_WORK REQUEST_.
The entries that follow include a run beginning at the line with "st) [AB buf] ;" and ending at the line with "0 (ijKcpGetSockPeerName 1);"; restate that run word for word and leave the rest out.

_DATA SECTION_.
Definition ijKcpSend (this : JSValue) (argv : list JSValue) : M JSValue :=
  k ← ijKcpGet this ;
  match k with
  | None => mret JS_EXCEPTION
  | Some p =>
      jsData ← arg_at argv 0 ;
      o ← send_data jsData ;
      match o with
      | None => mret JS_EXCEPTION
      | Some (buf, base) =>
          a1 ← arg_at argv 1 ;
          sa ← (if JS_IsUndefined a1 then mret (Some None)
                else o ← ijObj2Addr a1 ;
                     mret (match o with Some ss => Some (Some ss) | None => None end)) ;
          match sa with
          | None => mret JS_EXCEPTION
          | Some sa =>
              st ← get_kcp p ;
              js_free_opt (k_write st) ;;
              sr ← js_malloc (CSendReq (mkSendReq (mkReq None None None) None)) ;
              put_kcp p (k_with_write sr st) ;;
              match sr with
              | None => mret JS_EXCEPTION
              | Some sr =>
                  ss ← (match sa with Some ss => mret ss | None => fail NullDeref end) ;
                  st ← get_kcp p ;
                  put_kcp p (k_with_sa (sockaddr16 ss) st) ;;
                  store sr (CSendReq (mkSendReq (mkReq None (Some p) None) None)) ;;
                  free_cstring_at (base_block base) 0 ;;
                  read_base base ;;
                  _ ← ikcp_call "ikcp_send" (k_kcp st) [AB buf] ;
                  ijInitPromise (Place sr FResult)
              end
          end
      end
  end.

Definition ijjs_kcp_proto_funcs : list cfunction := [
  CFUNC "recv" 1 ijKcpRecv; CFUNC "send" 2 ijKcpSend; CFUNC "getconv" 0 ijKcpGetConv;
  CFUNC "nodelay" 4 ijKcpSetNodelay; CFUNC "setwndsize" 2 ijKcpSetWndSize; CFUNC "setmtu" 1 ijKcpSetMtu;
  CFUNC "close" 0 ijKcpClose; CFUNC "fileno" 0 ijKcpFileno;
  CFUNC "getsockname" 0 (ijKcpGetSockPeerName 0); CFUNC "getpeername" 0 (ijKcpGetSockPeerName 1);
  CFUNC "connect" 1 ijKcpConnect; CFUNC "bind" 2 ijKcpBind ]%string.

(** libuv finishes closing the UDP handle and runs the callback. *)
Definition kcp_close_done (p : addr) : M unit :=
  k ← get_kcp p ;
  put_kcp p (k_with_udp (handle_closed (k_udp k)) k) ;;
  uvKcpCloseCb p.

_TASK OUTPUT_.
                  _ ← ikcp_call "ikcp_send" (k_kcp st) [AB buf] ;
                  ijInitPromise (Place sr FResult)
              end
          end
      end
  end.

Definition ijjs_kcp_proto_funcs : list cfunction := [
  CFUNC "recv" 1 ijKcpRecv; CFUNC "send" 2 ijKcpSend; CFUNC "getconv" 0 ijKcpGetConv;
  CFUNC "nodelay" 4 ijKcpSetNodelay; CFUNC "setwndsize" 2 ijKcpSetWndSize; CFUNC "setmtu" 1 ijKcpSetMtu;
  CFUNC "close" 0 ijKcpClose; CFUNC "fileno" 0 ijKcpFileno;
  CFUNC "getsockname" 0 (ijKcpGetSockPeerName 0); CFUNC "getpeername" 0 (ijKcpGetSockPeerName 1);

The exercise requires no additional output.